== INFORMATION GIVEN ==
►

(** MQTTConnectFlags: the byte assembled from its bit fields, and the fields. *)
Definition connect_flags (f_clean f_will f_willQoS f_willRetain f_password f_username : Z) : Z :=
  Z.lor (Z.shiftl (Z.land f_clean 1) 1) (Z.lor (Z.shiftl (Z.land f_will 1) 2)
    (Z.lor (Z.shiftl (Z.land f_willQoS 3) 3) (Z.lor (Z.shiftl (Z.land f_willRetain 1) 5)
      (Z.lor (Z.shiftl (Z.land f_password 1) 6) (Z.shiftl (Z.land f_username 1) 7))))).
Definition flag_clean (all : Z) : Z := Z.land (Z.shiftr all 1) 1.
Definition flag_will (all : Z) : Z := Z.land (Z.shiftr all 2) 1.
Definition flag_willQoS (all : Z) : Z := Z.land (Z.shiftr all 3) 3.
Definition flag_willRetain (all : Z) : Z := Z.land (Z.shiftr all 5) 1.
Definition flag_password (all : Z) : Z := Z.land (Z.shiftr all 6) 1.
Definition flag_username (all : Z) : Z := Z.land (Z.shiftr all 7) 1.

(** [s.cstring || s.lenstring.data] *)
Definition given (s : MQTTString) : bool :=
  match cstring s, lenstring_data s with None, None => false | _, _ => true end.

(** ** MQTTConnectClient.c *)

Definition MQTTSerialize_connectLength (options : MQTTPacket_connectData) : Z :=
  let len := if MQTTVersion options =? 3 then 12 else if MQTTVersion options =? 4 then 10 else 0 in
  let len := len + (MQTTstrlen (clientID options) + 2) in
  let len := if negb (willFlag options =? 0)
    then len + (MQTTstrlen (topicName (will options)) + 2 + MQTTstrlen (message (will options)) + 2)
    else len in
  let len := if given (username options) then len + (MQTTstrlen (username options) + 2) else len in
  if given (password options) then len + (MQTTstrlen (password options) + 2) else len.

◄
►

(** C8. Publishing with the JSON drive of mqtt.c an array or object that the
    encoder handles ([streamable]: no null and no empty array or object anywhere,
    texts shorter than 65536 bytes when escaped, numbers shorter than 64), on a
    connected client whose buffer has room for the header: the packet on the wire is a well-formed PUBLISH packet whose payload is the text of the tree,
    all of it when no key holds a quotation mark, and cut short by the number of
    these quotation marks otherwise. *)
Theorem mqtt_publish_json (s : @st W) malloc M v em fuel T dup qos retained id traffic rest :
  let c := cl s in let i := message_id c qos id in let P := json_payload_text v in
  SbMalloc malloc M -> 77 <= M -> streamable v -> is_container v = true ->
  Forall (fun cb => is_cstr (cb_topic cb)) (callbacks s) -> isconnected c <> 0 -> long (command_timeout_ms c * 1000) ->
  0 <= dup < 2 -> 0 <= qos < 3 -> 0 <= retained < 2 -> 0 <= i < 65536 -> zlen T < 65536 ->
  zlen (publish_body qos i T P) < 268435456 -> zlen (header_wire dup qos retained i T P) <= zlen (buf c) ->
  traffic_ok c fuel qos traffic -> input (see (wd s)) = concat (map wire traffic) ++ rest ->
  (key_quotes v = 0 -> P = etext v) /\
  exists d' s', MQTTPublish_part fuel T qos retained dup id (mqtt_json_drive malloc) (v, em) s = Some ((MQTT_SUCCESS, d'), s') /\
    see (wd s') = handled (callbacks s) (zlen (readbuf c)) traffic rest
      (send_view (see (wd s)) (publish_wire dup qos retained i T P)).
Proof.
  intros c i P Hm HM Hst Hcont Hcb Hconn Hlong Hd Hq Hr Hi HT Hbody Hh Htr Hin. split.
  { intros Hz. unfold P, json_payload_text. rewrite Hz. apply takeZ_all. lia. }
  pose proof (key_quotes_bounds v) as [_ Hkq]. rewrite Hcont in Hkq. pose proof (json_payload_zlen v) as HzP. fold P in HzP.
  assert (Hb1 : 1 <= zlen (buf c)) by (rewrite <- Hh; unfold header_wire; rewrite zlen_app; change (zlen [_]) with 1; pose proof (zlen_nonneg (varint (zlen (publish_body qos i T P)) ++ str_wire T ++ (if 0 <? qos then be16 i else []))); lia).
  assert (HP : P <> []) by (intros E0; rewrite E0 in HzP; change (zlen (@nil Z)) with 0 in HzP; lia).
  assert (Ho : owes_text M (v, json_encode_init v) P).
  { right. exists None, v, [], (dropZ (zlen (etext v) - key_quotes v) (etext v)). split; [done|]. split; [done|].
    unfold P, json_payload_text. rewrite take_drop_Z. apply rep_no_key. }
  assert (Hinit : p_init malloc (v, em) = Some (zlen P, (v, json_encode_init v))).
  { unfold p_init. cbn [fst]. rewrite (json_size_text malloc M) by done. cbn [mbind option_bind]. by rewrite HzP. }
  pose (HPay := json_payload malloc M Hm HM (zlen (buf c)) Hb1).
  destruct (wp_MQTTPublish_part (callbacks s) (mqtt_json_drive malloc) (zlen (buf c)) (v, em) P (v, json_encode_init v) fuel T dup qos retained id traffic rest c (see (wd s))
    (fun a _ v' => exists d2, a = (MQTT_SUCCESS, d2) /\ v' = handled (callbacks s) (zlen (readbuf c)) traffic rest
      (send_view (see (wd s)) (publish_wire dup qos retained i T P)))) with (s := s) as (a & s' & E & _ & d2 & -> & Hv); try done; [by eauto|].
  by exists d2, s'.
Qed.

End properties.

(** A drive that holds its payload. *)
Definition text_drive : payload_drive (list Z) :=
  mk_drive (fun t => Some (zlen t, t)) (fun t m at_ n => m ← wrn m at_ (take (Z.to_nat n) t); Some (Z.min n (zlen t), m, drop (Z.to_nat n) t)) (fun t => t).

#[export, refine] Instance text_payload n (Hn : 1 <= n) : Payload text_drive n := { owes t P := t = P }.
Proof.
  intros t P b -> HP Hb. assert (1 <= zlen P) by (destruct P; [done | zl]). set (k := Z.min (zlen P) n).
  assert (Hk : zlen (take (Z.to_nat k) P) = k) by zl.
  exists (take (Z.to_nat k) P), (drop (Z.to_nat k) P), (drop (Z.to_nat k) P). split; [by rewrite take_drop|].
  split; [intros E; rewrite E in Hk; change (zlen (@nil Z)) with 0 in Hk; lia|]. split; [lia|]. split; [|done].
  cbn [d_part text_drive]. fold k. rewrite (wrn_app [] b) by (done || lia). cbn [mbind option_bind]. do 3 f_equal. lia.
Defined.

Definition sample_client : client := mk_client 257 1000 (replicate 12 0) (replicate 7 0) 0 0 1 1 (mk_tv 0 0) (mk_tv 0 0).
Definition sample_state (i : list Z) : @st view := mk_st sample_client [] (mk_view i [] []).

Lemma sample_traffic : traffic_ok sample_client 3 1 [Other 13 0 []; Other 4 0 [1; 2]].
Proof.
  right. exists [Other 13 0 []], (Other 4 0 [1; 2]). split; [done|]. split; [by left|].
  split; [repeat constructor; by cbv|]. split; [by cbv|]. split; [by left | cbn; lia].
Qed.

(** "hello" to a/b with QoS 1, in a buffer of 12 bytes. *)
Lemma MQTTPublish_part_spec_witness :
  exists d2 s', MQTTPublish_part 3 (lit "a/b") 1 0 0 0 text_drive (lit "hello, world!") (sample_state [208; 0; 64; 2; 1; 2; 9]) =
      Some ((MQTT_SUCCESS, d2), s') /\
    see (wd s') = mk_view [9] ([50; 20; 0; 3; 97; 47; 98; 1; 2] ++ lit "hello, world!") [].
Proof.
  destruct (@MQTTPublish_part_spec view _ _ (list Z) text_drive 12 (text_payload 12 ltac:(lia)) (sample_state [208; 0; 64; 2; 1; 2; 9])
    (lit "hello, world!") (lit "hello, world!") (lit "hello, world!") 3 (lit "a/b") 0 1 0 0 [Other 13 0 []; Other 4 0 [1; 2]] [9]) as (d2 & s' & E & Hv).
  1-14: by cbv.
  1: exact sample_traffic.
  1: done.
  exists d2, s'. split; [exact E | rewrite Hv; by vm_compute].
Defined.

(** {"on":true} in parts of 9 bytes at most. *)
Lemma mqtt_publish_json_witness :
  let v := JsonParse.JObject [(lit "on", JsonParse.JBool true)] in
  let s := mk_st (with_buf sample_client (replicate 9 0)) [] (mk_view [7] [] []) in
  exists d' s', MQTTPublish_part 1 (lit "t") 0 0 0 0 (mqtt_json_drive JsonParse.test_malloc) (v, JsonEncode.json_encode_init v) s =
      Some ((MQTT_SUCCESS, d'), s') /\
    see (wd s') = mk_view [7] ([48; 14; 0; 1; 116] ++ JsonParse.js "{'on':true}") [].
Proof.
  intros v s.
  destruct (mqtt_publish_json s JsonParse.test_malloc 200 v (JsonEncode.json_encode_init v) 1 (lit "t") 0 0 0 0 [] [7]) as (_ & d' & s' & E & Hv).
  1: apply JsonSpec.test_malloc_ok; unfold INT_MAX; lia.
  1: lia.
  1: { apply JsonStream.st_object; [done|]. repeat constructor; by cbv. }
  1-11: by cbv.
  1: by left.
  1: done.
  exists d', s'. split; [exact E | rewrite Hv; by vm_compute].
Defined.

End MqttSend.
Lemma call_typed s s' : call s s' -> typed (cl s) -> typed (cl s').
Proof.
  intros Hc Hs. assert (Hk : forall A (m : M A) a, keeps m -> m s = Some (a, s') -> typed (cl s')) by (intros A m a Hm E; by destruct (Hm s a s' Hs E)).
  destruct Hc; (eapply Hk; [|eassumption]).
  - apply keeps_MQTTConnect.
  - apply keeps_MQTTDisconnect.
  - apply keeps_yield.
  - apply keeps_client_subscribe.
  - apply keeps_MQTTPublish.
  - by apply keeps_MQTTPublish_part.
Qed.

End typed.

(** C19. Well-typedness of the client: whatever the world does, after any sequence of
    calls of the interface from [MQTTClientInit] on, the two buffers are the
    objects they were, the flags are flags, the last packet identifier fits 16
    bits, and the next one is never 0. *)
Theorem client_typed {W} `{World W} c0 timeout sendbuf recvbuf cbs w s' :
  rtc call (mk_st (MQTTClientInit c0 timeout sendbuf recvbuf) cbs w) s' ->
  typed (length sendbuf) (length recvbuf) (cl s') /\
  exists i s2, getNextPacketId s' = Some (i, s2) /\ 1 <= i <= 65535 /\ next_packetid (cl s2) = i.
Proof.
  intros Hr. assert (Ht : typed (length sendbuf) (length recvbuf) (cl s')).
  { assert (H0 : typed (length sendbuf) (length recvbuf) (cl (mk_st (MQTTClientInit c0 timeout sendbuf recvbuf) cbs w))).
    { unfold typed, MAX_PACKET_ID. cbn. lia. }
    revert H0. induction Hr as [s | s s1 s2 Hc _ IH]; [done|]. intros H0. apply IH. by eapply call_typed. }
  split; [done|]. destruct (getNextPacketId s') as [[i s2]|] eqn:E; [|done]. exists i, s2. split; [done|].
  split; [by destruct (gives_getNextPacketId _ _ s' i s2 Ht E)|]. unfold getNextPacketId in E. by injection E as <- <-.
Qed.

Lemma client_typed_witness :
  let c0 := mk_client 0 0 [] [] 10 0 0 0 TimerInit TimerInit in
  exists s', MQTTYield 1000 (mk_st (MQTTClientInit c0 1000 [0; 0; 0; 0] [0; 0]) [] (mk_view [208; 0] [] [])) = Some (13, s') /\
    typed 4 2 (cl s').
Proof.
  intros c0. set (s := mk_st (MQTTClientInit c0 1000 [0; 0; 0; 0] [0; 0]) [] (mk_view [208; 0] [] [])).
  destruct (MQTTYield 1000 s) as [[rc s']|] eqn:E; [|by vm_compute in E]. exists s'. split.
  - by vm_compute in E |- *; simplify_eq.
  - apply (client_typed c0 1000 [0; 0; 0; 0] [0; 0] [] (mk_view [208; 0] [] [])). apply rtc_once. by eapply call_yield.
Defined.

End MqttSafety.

◄

== WHAT IS EXPECTED ==
Above are the records; repeat exactly the lines from the one holding "all of it when" down to the one holding "(key_quotes v = 0 -> P = etext v) /\", end lines included.

== EXERCISE SOLUTION ==
    all of it when no key holds a quotation mark, and cut short by the number of
    these quotation marks otherwise. *)
Theorem mqtt_publish_json (s : @st W) malloc M v em fuel T dup qos retained id traffic rest :
  let c := cl s in let i := message_id c qos id in let P := json_payload_text v in
  SbMalloc malloc M -> 77 <= M -> streamable v -> is_container v = true ->
  Forall (fun cb => is_cstr (cb_topic cb)) (callbacks s) -> isconnected c <> 0 -> long (command_timeout_ms c * 1000) ->
  0 <= dup < 2 -> 0 <= qos < 3 -> 0 <= retained < 2 -> 0 <= i < 65536 -> zlen T < 65536 ->
  zlen (publish_body qos i T P) < 268435456 -> zlen (header_wire dup qos retained i T P) <= zlen (buf c) ->
  traffic_ok c fuel qos traffic -> input (see (wd s)) = concat (map wire traffic) ++ rest ->
  (key_quotes v = 0 -> P = etext v) /\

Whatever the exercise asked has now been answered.